↓↓↓
(** ** The edge table *)

(** X8: [graph.edges] loses no edge and repeats none: for a graph built by
    calls none of which raised, it lists, node by node in node order, the
    edges that leave the node, and is a rearrangement of the edges given to
    [add_edge]; for the graph [Builder.build] returns, of one [contains]
    edge per declared resource and one edge per relationship. *)
Theorem edges_complete :
  (forall (ops : list History.op) (g : Graph.SystemGraph),
     History.run ops Graph.new = inr g ->
     Graph.edges g
     = flat_map (fun n => Graph.find_outgoing_edges g n None) (map Graph.id (Graph.nodes g))
     /\ Permutation (Graph.edges g) (History.edge_log ops))
  /\ (forall (plan : Schemas.PlanSchema) (g : Graph.SystemGraph),
        Builder.build plan = inr g ->
        Permutation (Graph.edges g)
          (Declared.contains_edges plan ++ Declared.relationship_edges plan)).
Proof.
  split.
  - intros ops g H. apply run_built in H. split.
    + eapply edges_by_source; eauto.
    + eapply built_edges_perm; eauto.
  - intros plan g H. apply build_compile in H. destruct H as [g0 [H [_ ->]]].
    apply compile_run, run_built in H. rewrite <- edge_log_of_plan.
    change (Graph.edges (Graph.freeze g0)) with (Graph.edges g0).
    eapply built_edges_perm; eauto.
Qed.

(** The six calls of [Examples.interleaved]: its three edges, the two to
    [api] together. *)
Lemma edges_complete_witness :
  exists g, History.run Examples.interleaved Graph.new = inr g
    /\ map Graph.target (Graph.edges g) = ["api"; "api"; "db"]
    /\ Permutation (Graph.edges g) (History.edge_log Examples.interleaved).
Proof.
  destruct (History.run Examples.interleaved Graph.new) as [e|g] eqn:R; [discriminate|].
  exists g. split; [reflexivity|]. split.
  - injection R as <-. reflexivity.
  - apply (proj1 edges_complete Examples.interleaved g R).
Defined.
Lemma coerce_step_len ctf df d1 :
  coerce_step ctf df = Ok d1 -> len d1 = len df /\ columns d1 = columns df.
Proof.
  unfold coerce_step, astype_float64, len. destruct ctf as [cols|].
  - destruct (forallb _ cols); [|discriminate]. intros H.
    apply rbind_ok in H as (rs & Hrs & H). injection H as <-. simpl.
    apply astype_from_length in Hrs. rewrite Hrs. auto.
  - intros H. injection H as <-. auto.
Qed.

Lemma filter_len {A} (f : A -> bool) (l : list A) :
  (length (List.filter f l) <= length l)%nat.
Proof. induction l as [|a l IH]; simpl; [lia|]. destruct (f a); simpl; lia. Qed.

Lemma dropna_step_len dn df :
  len (dropna_step dn df) <= len df /\ columns (dropna_step dn df) = columns df.
Proof.
  unfold dropna_step, dropna, len. destruct dn; simpl; [|split; [lia|reflexivity]].
  split; [|reflexivity]. apply inj_le, filter_len.
Qed.

Lemma unit_step_len su df d3 :
  unit_step su df = Ok d3 -> len d3 <= len df /\ columns d3 = columns df.
Proof.
  unfold unit_step, select_eq, len. intros H.
  destruct su as [u|]; [destruct (negb (String.eqb u "all"))|].
  1: destruct (col_index "standard_units" (columns df)); [|discriminate].
  all: injection H as <-; simpl; split; try reflexivity; try lia.
  apply inj_le, filter_len.
Qed.

Lemma keep_first_len seen krs : (length (keep_first seen krs) <= length krs)%nat.
Proof.
  revert seen. induction krs as [|[k r] krs IH]; simpl; intros seen; [lia|].
  destruct (existsb (Key_eqb k) seen); simpl.
  - specialize (IH seen). lia.
  - specialize (IH (k :: seen)). lia.
Qed.

Lemma dedup_step_len dd df d4 :
  dedup_step dd df = Ok d4 -> len d4 <= len df /\ columns d4 = columns df.
Proof.
  unfold dedup_step, Pandas.drop_duplicates, len. intros H.
  destruct dd; [|injection H as <-; split; [lia|reflexivity]].
  destruct (empty df); [injection H as <-; split; [lia|reflexivity]|].
  destruct (col_index _ _); [|discriminate].
  apply rbind_ok in H as (krs & Hk & H). injection H as <-. simpl.
  split; [|reflexivity].
  apply rmap_list_length in Hk. rewrite <- Hk. apply inj_le, keep_first_len.
Qed.

Lemma relabel_length n rs : length (relabel n rs) = length rs.
Proof. revert n. induction rs as [|r rs IH]; simpl; intros n; [|rewrite IH]; reflexivity. Qed.

Lemma reindex_step_len ri df :
  len (reindex_step ri df) = len df /\ columns (reindex_step ri df) = columns df.
Proof.
  unfold reindex_step, Pandas.reset_index, len. destruct ri; simpl; [|auto].
  rewrite relabel_length. auto.
Qed.

(** The tables between the steps of a successful run of the cleaner. *)
Lemma preprocess_ok df ctf dn dd ri su w out :
  fst (preprocess_queried_dataset df ctf dn dd ri su w) = Ok out ->
  exists d1 d3 d4,
    coerce_step ctf df = Ok d1
    /\ unit_step su (dropna_step dn d1) = Ok d3
    /\ dedup_step dd d3 = Ok d4
    /\ out = reindex_step ri d4.
Proof.
  rewrite preprocess_steps. intros H.
  apply rbind_ok in H as (d1 & H1 & H).
  apply rbind_ok in H as (d3 & H3 & H).
  apply rbind_ok in H as (d4 & H4 & H).
  injection H as <-. eauto 10.
Qed.

(** C2. Monotonic row reduction: whatever the flags and arguments, a run
    of the table cleaner that returns a table returns one with no more
    rows than its input, and the row count never grows from one step to
    the next: coercion keeps it, missing-value removal, unit filtering
    and deduplication can only lower it, reindexing keeps it. *)
Theorem cleaner_row_count_monotone df ctf dn dd ri su w out :
  fst (preprocess_queried_dataset df ctf dn dd ri su w) = Ok out ->
  exists d1 d3 d4,
    coerce_step ctf df = Ok d1
    /\ unit_step su (dropna_step dn d1) = Ok d3
    /\ dedup_step dd d3 = Ok d4
    /\ out = reindex_step ri d4
    /\ len d1 = len df
    /\ len (dropna_step dn d1) <= len d1
    /\ len d3 <= len (dropna_step dn d1)
    /\ len d4 <= len d3
    /\ len out = len d4
    /\ len out <= len df.
Proof.
  intros H. apply preprocess_ok in H as (d1 & d3 & d4 & H1 & H3 & H4 & ->).
  exists d1, d3, d4.
  pose proof (coerce_step_len _ _ _ H1) as [L1 _].
  pose proof (dropna_step_len dn d1) as [L2 _].
  pose proof (unit_step_len _ _ _ H3) as [L3 _].
  pose proof (dedup_step_len _ _ _ H4) as [L4 _].
  pose proof (reindex_step_len ri d4) as [L5 _].
  repeat split; auto; lia.
Qed.

(** ** Which rows the steps keep *)

Lemma has_column_col_index name df :
  has_column name df = false <-> col_index name (columns df) = None.
Proof.
  unfold has_column. induction (columns df) as [|c cols IH]; simpl; [tauto|].
  destruct (String.eqb name c); simpl; [split; discriminate|].
  rewrite IH. destruct (col_index name cols); simpl; split; congruence.
Qed.

Lemma eq_str_true v s : eq_str v s = true <-> v = VStr s.
Proof.
  destruct v; simpl; try (split; [discriminate|congruence]).
  rewrite String.eqb_eq. split; congruence.
Qed.

Lemma relabel_In n rs r :
  In r (relabel n rs) -> exists r0, In r0 rs /\ cells r = cells r0.
Proof.
  revert n. induction rs as [|r0 rs IH]; simpl; intros n; [tauto|].
  intros [<-|H]; [exists r0; auto|].
  apply IH in H as (r1 & ? & ?). eauto.
Qed.

Lemma reindex_step_rows ri df r :
  In r (rows (reindex_step ri df)) -> exists r0, In r0 (rows df) /\ cells r = cells r0.
Proof.
  unfold reindex_step, Pandas.reset_index. destruct ri; simpl; [apply relabel_In|eauto].
Qed.

(** The key of a row whose cell at position [i] is hashable. *)
Definition key_at (i : nat) (r : Row) : Key :=
  match key_of (cell i r) with
  | Ok k => k
  | Raise _ => KNA
  end.

Lemma rmap_row_key i rs krs :
  rmap_list (row_key i) rs = Ok krs ->
  krs = map (fun r => (key_at i r, r)) rs
  /\ Forall (fun r => key_of (cell i r) = Ok (key_at i r)) rs.
Proof.
  revert krs. induction rs as [|r rs IH]; simpl; intros krs H.
  - injection H as <-. auto.
  - apply rbind_ok in H as ([k r'] & Hk & H).
    apply rbind_ok in H as (krs' & Hrs & H). injection H as <-.
    unfold row_key in Hk. apply rbind_ok in Hk as (k0 & Hk0 & Hk).
    injection Hk as -> ->.
    destruct (IH _ Hrs) as [-> HF].
    assert (E : key_at i r' = k) by (unfold key_at; rewrite Hk0; reflexivity).
    rewrite E. split; [reflexivity|].
    constructor; [|exact HF]. rewrite E. exact Hk0.
Qed.

Lemma sf_eqb_eq f g : sf_eqb f g = true <-> f = g.
Proof.
  destruct f, g; simpl; try (split; [discriminate|congruence]).
  - rewrite Bool.eqb_true_iff. split; congruence.
  - rewrite Bool.eqb_true_iff. split; congruence.
  - tauto.
  - rewrite !andb_true_iff, Bool.eqb_true_iff, Pos.eqb_eq, Z.eqb_eq.
    split; [intros [[-> ->] ->]; reflexivity|]. intros [= -> -> ->]. auto.
Qed.

Lemma Key_eqb_eq a b : Key_eqb a b = true <-> a = b.
Proof.
  destruct a, b; simpl; try (split; [discriminate|congruence]).
  - tauto.
  - rewrite Z.eqb_eq. split; congruence.
  - rewrite sf_eqb_eq. split; congruence.
  - rewrite String.eqb_eq. split; congruence.
Qed.

Lemma existsb_Key_In k seen : existsb (Key_eqb k) seen = true <-> In k seen.
Proof.
  rewrite existsb_exists. split.
  - intros (x & Hx & E). apply Key_eqb_eq in E. subst. exact Hx.
  - intros H. exists k. split; [exact H|]. apply Key_eqb_eq. reflexivity.
Qed.
Lemma id_determines_row (u1 u2 : Urls.row) :
  In u1 (urls s) -> In u2 (urls s) -> Urls.id u1 = Urls.id u2 -> u1 = u2.
Proof.
  intros I1 I2 E.
  pose proof (url_by_id_unique (Urls.id u1) s u1 PK I1 eq_refl) as F1.
  pose proof (url_by_id_unique (Urls.id u1) s u2 PK I2 (eq_sym E)) as F2.
  congruence.
Qed.

Lemma rows_with_id (u : Urls.row) :
  In u (urls s) ->
  filter (fun x => (Urls.id x =? Urls.id u)%string) (urls s) = [u].
Proof.
  intros I. revert PK I. induction (urls s) as [| x l IH]; simpl; intros ND I.
  - destruct I.
  - inversion ND as [| ? ? NI ND']; subst.
    destruct (String.eqb_spec (Urls.id x) (Urls.id u)) as [Q | Q].
    + destruct I as [-> | I].
      * f_equal. apply filter_drops_all.
        intros y Iy. apply String.eqb_neq. intros Ey.
        apply NI. rewrite <- Ey. apply in_map, Iy.
      * exfalso. apply NI. rewrite Q. apply in_map, I.
    + destruct I as [-> | I]; [congruence | auto].
Qed.

Lemma joined_In (a : Analytics.row) (u : Urls.row) :
  In (a, u) (Sql.joined s) <->
  In a (analytics s) /\ In u (urls s) /\ Urls.id u = Analytics.short_id a.
Proof.
  unfold Sql.joined. rewrite in_flat_map. split.
  - intros (a' & Ia & J). apply in_map_iff in J. destruct J as (u' & E & Iu).
    injection E as -> ->. apply filter_In in Iu. destruct Iu as [Iu Q].
    apply String.eqb_eq in Q. auto.
  - intros (Ia & Iu & Q). exists a. split; [exact Ia |].
    apply in_map, filter_In. split; [exact Iu | apply String.eqb_eq, Q].
Qed.

(** A group key is an identifier that has both events and a row in
    [urls], with the destination of that row. *)
Lemma group_keys_In (k : string * string) :
  In k (Sql.group_keys s) <->
  exists a u, In a (analytics s) /\ In u (urls s) /\
              Urls.id u = Analytics.short_id a /\
              k = (Urls.id u, Urls.original_url u).
Proof.
  unfold Sql.group_keys. rewrite nodup_In, in_map_iff. split.
  - intros ([a u] & E & J). apply joined_In in J. destruct J as (Ia & Iu & Q).
    exists a, u. unfold Sql.group_key in E. simpl in E. rewrite <- Q in E. auto.
  - intros (a & u & Ia & Iu & Q & ->). exists (a, u). split.
    + unfold Sql.group_key. simpl. rewrite Q. reflexivity.
    + apply joined_In. auto.
Qed.

Lemma key_eqb_eq (k1 k2 : string * string) : Sql.key_eqb k1 k2 = true <-> k1 = k2.
Proof.
  unfold Sql.key_eqb. destruct (Sql.key_dec k1 k2); split; congruence.
Qed.

(** Under the primary key, the group of an identifier is all of its
    events. *)
Lemma group_is_clicks (u : Urls.row) :
  In u (urls s) ->
  Sql.group s (Urls.id u, Urls.original_url u) = Sql.clicks_of (Urls.id u) s.
Proof.
  intros Iu. unfold Sql.group, Sql.joined, Sql.clicks_of.
  induction (analytics s) as [| a l IH]; simpl; [reflexivity |].
  rewrite filter_app, map_app, IH. clear IH.
  destruct (String.eqb_spec (Analytics.short_id a) (Urls.id u)) as [Q | Q].
  - rewrite Q, (rows_with_id u Iu). simpl.
    unfold Sql.group_key. simpl. rewrite Q.
    assert (T : Sql.key_eqb (Urls.id u, Urls.original_url u)
                  (Urls.id u, Urls.original_url u) = true)
      by (apply key_eqb_eq; reflexivity).
    rewrite T. reflexivity.
  - assert (E : filter
                  (fun j => Sql.key_eqb (Sql.group_key j)
                              (Urls.id u, Urls.original_url u))
                  (map (pair a)
                     (filter (fun x => (Urls.id x =? Analytics.short_id a)%string)
                        (urls s))) = []).
    { apply filter_drops_all. intros j Ij.
      apply in_map_iff in Ij. destruct Ij as (x & <- & _).
      destruct (Sql.key_eqb _ _) eqn:K; [| reflexivity].
      apply key_eqb_eq in K. unfold Sql.group_key in K. simpl in K. congruence. }
    rewrite E. reflexivity.
Qed.

Lemma summary_ids_NoDup : NoDup (map Summary.short_id (Sql.summary_rows s)).
Proof.
  unfold Sql.summary_rows. rewrite map_map. simpl.
  apply NoDup_map_NoDup_ForallPairs; [| apply NoDup_nodup].
  intros k1 k2 I1 I2 E.
  apply group_keys_In in I1. destruct I1 as (a1 & u1 & _ & J1 & _ & ->).
  apply group_keys_In in I2. destruct I2 as (a2 & u2 & _ & J2 & _ & ->).
  simpl in E. rewrite (id_determines_row u1 u2 J1 J2 E). reflexivity.
Qed.

Lemma summary_ids_In (sid : string) :
  In sid (map Summary.short_id (Sql.summary_rows s)) <->
  (exists e, In e (analytics s) /\ Analytics.short_id e = sid) /\
  (exists u, In u (urls s) /\ Urls.id u = sid).
Proof.
  unfold Sql.summary_rows. rewrite map_map. simpl. rewrite in_map_iff. split.
  - intros (k & <- & I). apply group_keys_In in I.
    destruct I as (a & u & Ia & Iu & Q & ->). simpl. split; eauto.
  - intros ((e & Ie & Ee) & (u & Iu & Eu)).
    exists (Urls.id u, Urls.original_url u). split; [exact Eu |].
    apply group_keys_In. exists e, u. repeat split; auto. congruence.
Qed.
↑↑↑
Please give an exact restatement of only the lines from the beginning of the material above to the line with "apply astype_from_length in", inclusive.

(** ** The edge table *)

(** X8: [graph.edges] loses no edge and repeats none: for a graph built by
    calls none of which raised, it lists, node by node in node order, the
    edges that leave the node, and is a rearrangement of the edges given to
    [add_edge]; for the graph [Builder.build] returns, of one [contains]
    edge per declared resource and one edge per relationship. *)
Theorem edges_complete :
  (forall (ops : list History.op) (g : Graph.SystemGraph),
     History.run ops Graph.new = inr g ->
     Graph.edges g
     = flat_map (fun n => Graph.find_outgoing_edges g n None) (map Graph.id (Graph.nodes g))
     /\ Permutation (Graph.edges g) (History.edge_log ops))
  /\ (forall (plan : Schemas.PlanSchema) (g : Graph.SystemGraph),
        Builder.build plan = inr g ->
        Permutation (Graph.edges g)
          (Declared.contains_edges plan ++ Declared.relationship_edges plan)).
Proof.
  split.
  - intros ops g H. apply run_built in H. split.
    + eapply edges_by_source; eauto.
    + eapply built_edges_perm; eauto.
  - intros plan g H. apply build_compile in H. destruct H as [g0 [H [_ ->]]].
    apply compile_run, run_built in H. rewrite <- edge_log_of_plan.
    change (Graph.edges (Graph.freeze g0)) with (Graph.edges g0).
    eapply built_edges_perm; eauto.
Qed.

(** The six calls of [Examples.interleaved]: its three edges, the two to
    [api] together. *)
Lemma edges_complete_witness :
  exists g, History.run Examples.interleaved Graph.new = inr g
    /\ map Graph.target (Graph.edges g) = ["api"; "api"; "db"]
    /\ Permutation (Graph.edges g) (History.edge_log Examples.interleaved).
Proof.
  destruct (History.run Examples.interleaved Graph.new) as [e|g] eqn:R; [discriminate|].
  exists g. split; [reflexivity|]. split.
  - injection R as <-. reflexivity.
  - apply (proj1 edges_complete Examples.interleaved g R).
Defined.
Lemma coerce_step_len ctf df d1 :
  coerce_step ctf df = Ok d1 -> len d1 = len df /\ columns d1 = columns df.
Proof.
  unfold coerce_step, astype_float64, len. destruct ctf as [cols|].
  - destruct (forallb _ cols); [|discriminate]. intros H.
    apply rbind_ok in H as (rs & Hrs & H). injection H as <-. simpl.
    apply astype_from_length in Hrs. rewrite Hrs. auto.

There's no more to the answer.